TASK BRIEF - Take the lines below beginning at the line that has "Lemma UpdateMaterialStatus_atomic id" and stopping after the line that has "eapply atomic_one; [by apply (a_material_status", and print them exactly as they are, with no other lines.

(Collected data)

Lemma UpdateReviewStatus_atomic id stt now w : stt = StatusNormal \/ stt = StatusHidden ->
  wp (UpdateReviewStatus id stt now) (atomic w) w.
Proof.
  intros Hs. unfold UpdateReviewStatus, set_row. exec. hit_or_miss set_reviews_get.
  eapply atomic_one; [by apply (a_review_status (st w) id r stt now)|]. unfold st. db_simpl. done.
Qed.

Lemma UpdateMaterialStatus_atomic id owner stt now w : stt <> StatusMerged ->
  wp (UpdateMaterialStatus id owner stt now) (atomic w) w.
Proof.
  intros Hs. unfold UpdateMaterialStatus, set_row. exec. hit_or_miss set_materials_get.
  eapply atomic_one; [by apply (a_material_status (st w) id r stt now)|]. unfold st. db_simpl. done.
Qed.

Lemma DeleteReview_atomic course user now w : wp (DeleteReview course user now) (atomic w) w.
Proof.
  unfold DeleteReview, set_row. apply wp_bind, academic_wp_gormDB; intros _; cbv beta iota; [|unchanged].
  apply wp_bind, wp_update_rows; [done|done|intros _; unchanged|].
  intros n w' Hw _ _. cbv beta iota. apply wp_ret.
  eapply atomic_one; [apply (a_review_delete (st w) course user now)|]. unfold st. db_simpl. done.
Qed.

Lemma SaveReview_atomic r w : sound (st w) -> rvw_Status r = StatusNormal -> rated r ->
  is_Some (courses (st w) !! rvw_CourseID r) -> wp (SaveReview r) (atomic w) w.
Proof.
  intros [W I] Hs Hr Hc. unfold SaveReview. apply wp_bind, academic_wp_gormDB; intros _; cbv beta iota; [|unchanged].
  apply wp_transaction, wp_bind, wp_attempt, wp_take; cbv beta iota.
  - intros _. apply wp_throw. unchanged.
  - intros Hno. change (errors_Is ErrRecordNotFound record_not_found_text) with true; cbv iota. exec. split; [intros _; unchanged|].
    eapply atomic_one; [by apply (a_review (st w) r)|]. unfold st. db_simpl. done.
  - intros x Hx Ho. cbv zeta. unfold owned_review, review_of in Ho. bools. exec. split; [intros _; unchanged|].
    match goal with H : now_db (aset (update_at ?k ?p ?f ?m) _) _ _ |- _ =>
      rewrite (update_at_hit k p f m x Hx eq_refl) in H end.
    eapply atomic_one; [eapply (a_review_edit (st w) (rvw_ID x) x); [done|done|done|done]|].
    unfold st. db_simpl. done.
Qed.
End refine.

TASK ANSWER -
Lemma UpdateMaterialStatus_atomic id owner stt now w : stt <> StatusMerged ->
  wp (UpdateMaterialStatus id owner stt now) (atomic w) w.
Proof.
  intros Hs. unfold UpdateMaterialStatus, set_row. exec. hit_or_miss set_materials_get.
  eapply atomic_one; [by apply (a_material_status (st w) id r stt now)|]. unfold st. db_simpl. done.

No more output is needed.